++++ DATA UNDER STUDY ++++

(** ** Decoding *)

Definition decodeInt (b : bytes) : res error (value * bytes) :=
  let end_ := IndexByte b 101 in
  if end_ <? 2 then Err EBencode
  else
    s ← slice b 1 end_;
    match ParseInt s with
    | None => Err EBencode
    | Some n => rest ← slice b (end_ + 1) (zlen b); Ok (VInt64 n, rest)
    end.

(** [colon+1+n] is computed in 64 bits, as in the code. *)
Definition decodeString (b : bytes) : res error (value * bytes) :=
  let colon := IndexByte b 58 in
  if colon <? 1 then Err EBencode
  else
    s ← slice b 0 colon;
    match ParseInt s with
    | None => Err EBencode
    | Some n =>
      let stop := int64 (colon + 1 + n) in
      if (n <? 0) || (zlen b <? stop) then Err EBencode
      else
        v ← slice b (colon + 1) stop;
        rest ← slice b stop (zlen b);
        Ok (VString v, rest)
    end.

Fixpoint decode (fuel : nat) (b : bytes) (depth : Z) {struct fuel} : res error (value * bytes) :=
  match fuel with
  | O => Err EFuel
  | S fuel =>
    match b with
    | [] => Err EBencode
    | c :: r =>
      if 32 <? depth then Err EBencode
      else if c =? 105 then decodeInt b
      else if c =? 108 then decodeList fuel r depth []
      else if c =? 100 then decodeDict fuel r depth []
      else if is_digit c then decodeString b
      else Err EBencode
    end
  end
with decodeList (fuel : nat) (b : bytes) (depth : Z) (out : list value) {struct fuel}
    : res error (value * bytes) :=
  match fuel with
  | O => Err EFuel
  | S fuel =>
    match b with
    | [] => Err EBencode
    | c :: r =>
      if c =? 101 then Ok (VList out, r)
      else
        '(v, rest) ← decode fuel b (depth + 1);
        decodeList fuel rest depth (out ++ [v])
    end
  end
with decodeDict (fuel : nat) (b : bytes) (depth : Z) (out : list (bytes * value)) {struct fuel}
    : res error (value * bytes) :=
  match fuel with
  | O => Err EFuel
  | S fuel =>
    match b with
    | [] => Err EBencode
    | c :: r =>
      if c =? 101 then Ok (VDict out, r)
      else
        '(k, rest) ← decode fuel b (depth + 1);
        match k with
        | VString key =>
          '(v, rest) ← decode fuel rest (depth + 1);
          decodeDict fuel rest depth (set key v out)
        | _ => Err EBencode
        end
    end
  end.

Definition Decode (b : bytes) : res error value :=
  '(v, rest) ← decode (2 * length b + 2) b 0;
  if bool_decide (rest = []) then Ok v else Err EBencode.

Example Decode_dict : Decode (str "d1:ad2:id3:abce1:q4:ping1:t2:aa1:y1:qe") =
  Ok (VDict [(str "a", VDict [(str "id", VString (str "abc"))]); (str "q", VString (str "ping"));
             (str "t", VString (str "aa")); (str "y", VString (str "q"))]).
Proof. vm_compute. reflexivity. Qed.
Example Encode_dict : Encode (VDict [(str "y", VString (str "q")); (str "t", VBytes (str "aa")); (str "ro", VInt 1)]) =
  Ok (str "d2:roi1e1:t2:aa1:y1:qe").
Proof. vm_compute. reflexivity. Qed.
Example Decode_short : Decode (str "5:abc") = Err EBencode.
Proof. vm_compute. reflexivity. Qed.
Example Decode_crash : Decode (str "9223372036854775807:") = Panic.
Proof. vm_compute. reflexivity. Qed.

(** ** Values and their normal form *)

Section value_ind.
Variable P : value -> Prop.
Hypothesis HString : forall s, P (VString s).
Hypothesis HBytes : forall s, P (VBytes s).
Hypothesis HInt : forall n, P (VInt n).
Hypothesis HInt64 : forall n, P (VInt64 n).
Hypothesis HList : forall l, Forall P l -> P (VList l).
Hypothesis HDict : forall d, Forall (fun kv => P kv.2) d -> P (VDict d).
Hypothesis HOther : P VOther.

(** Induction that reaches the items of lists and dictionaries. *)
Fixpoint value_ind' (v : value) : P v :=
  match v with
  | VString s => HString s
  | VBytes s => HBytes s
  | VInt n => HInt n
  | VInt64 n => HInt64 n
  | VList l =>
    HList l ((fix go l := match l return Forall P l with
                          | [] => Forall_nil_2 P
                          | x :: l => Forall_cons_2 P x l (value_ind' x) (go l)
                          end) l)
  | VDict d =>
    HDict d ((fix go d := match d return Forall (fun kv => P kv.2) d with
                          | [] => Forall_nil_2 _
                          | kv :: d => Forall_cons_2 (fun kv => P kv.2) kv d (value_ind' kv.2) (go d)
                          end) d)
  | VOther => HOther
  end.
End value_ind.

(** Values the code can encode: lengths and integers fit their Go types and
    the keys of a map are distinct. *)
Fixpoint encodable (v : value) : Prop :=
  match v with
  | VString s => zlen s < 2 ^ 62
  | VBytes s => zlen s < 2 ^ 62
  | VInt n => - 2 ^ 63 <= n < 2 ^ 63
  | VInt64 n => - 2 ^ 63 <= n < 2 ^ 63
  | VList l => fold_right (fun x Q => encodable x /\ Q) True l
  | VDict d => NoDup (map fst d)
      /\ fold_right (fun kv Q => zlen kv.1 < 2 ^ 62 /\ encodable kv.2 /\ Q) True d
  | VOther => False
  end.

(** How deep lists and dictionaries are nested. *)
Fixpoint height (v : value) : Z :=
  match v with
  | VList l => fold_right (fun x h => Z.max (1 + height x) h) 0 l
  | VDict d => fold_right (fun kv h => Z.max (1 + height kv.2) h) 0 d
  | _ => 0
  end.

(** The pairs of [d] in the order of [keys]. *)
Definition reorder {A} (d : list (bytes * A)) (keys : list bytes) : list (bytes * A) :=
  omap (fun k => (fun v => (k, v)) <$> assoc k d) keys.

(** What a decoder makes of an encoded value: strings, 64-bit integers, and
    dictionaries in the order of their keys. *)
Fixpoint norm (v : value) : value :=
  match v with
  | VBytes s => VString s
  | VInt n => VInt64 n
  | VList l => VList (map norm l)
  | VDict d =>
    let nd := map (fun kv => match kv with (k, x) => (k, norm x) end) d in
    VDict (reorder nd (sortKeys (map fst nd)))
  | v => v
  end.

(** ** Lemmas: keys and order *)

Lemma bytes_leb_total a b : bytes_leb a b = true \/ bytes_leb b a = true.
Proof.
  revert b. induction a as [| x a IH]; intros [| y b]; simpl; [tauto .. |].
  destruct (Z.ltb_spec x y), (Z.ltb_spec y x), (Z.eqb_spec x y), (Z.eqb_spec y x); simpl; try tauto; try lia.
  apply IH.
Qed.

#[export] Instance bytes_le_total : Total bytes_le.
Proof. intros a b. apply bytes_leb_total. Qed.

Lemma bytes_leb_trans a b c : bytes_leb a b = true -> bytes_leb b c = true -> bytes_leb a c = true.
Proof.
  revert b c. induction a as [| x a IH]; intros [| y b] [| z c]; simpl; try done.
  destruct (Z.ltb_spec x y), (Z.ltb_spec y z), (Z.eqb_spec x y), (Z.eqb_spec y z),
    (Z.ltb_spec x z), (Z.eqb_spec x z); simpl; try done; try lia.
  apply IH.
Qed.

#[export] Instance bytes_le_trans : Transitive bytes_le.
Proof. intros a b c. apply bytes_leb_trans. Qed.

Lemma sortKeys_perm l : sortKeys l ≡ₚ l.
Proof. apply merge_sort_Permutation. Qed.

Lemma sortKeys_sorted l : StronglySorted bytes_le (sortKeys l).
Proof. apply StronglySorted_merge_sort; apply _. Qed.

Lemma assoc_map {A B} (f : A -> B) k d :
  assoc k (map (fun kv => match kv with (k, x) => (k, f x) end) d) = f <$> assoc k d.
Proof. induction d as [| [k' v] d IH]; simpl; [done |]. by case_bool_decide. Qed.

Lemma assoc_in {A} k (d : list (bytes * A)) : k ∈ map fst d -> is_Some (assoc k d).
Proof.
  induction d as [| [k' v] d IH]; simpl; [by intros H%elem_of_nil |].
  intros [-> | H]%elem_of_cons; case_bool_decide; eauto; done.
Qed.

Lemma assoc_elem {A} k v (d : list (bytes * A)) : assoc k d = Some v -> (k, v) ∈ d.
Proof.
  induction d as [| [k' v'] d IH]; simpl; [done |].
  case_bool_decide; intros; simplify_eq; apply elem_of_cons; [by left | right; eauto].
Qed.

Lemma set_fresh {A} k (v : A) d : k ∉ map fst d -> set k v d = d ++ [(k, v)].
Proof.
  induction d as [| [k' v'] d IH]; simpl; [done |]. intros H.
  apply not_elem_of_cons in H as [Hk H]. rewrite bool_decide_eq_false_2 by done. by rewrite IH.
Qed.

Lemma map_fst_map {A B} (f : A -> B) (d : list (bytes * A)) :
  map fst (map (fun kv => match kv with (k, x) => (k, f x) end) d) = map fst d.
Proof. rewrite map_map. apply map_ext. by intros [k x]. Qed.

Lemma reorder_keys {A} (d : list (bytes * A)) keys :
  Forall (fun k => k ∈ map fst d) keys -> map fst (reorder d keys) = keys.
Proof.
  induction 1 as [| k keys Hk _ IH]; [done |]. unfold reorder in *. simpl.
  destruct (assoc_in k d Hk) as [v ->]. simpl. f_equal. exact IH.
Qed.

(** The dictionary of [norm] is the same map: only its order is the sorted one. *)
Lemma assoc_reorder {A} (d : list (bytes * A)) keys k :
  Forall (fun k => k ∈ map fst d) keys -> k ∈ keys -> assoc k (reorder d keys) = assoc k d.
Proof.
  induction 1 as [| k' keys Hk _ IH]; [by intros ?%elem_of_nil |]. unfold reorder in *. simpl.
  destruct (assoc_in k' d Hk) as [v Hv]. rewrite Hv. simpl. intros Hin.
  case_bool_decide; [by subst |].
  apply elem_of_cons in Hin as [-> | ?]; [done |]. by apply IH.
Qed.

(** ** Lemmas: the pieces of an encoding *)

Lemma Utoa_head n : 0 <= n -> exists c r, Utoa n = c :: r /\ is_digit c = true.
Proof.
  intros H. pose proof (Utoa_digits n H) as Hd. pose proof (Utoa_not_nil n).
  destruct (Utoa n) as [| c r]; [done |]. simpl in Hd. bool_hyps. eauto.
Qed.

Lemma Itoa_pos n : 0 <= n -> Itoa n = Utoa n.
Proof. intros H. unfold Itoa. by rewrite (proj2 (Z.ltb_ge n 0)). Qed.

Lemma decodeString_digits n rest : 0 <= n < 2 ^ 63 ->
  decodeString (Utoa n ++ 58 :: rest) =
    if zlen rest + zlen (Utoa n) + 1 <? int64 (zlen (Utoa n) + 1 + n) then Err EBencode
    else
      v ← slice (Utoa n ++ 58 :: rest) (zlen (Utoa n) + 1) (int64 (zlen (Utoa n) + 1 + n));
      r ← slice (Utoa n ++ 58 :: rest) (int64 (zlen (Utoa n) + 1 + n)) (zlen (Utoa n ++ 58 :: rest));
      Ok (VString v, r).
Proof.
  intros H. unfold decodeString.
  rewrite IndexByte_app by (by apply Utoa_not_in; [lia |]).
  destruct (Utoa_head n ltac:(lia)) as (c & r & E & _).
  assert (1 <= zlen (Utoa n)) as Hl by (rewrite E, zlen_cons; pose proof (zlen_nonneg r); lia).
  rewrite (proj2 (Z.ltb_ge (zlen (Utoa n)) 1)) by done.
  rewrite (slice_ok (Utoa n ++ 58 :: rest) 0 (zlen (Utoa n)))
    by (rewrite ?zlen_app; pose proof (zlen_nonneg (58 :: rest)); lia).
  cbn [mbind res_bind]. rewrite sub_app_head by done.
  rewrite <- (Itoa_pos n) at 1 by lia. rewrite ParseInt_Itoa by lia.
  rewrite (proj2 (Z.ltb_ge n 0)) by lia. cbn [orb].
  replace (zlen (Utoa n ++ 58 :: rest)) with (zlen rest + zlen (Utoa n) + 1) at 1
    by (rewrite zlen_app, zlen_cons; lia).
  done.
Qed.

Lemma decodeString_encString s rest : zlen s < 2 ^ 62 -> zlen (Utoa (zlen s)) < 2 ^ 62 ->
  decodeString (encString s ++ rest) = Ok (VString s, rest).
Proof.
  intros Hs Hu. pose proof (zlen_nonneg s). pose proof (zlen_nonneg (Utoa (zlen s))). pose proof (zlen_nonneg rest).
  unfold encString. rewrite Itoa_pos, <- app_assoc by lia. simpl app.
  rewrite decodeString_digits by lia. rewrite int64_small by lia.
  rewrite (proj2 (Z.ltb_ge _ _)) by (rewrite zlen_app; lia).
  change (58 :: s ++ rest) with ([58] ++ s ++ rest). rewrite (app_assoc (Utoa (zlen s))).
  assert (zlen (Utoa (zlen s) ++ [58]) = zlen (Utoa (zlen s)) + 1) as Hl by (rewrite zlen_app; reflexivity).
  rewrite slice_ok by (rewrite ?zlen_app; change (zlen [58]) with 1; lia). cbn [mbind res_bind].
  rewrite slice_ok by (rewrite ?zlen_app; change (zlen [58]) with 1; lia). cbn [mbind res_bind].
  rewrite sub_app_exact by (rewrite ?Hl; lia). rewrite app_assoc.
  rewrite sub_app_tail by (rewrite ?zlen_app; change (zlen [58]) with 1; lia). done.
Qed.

++++

- [REQUIRED WORK] Reproduce only the lines above, starting at the line with "destruct (Z.ltb_spec x y), (Z.ltb_spec y z), (Z.eqb_spec" and ending at the line with "Proof. intros a b c.", exactly as written.

- [ANSWER TO THE PROBLEM]
  destruct (Z.ltb_spec x y), (Z.ltb_spec y z), (Z.eqb_spec x y), (Z.eqb_spec y z),
    (Z.ltb_spec x z), (Z.eqb_spec x z); simpl; try done; try lia.
  apply IH.
Qed.

#[export] Instance bytes_le_trans : Transitive bytes_le.
Proof. intros a b c. apply bytes_leb_trans. Qed.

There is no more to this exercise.